▶ _ABOUT THIS EXERCISE_
After reading the entries below, report how many lines have the string "RamDisk" in them, giving the number alone.
TASK DATA START
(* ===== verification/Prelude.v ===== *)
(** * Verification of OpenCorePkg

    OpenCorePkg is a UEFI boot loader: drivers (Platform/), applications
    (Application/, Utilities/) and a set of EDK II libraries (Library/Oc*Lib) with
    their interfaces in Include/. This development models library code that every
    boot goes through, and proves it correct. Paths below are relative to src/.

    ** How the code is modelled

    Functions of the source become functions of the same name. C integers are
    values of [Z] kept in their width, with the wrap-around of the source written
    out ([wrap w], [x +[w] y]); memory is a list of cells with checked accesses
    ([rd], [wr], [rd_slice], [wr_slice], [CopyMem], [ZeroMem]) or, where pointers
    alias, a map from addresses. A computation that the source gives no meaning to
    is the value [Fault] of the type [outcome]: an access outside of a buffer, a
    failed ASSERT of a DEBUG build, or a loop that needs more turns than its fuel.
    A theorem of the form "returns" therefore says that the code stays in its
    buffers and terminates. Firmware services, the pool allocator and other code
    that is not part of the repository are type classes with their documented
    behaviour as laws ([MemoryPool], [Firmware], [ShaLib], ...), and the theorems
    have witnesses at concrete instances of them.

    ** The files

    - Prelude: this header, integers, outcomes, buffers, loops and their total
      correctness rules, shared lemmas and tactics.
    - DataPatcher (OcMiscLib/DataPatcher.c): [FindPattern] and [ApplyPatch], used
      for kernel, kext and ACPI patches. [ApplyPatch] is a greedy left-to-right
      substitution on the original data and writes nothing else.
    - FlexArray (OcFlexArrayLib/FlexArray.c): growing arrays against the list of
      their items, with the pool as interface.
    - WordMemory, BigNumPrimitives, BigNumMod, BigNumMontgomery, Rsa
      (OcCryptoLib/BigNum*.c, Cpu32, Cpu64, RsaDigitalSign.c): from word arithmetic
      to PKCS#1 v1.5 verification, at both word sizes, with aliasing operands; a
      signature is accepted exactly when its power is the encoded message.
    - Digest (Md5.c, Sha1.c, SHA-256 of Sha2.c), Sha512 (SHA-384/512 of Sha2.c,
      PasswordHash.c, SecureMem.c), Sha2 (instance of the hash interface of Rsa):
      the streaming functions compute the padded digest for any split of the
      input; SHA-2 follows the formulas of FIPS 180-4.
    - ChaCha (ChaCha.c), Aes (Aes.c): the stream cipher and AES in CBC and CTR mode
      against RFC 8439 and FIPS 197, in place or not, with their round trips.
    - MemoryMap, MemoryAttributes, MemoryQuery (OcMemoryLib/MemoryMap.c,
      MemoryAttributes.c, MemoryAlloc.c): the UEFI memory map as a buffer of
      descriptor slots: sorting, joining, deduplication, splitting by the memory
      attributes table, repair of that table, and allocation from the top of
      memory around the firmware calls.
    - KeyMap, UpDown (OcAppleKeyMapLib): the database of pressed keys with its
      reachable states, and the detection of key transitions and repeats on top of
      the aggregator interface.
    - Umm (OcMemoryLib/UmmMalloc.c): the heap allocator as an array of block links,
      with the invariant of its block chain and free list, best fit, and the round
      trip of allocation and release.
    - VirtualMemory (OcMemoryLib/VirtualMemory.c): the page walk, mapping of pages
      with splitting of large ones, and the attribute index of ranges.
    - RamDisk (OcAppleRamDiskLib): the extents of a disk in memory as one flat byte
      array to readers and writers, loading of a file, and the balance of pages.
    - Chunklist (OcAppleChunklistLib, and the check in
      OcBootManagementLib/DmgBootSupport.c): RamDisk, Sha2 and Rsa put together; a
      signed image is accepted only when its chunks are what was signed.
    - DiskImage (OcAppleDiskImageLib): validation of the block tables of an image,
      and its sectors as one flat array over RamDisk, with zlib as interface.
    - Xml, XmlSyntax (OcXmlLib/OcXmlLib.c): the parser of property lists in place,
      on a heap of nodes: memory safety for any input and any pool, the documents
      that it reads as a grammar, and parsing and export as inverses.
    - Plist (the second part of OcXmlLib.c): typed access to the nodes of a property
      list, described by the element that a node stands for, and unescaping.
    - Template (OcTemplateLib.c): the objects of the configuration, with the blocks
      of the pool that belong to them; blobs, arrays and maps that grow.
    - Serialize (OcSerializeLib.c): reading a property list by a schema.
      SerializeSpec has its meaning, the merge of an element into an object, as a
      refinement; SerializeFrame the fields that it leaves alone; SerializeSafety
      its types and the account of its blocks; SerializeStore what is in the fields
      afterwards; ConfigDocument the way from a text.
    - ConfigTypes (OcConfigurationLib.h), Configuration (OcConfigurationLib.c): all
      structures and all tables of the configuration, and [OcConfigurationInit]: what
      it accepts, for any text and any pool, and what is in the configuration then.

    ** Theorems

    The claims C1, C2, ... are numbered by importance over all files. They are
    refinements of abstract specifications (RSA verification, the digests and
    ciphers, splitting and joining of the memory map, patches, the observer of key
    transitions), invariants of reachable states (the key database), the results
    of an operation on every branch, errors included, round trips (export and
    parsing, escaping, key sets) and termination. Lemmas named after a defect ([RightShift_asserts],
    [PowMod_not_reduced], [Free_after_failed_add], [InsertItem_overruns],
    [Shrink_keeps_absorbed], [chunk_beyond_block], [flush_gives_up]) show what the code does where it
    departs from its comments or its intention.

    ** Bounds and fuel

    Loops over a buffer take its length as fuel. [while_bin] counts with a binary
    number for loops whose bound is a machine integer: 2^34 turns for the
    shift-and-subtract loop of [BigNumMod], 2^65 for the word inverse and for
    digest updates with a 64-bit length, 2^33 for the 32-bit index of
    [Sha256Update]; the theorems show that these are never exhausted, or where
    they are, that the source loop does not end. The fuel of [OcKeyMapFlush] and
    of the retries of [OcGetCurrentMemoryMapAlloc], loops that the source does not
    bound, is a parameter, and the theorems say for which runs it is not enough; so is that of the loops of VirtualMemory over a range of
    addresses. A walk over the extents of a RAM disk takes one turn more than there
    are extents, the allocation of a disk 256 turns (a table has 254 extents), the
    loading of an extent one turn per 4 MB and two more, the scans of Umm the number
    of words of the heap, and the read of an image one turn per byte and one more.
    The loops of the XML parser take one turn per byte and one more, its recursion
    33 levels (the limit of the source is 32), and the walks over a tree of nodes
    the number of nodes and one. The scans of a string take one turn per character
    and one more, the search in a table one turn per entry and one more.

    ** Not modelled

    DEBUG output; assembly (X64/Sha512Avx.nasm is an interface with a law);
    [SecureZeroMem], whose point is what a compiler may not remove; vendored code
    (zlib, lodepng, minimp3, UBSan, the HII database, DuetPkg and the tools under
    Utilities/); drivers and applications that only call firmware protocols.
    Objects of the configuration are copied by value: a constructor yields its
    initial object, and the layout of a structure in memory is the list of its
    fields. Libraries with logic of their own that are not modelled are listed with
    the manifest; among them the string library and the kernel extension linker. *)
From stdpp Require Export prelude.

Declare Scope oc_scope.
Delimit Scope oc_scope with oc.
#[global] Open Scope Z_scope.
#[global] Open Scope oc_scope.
TASK DATA END
▶ _RESULT FOR THIS EXERCISE_
3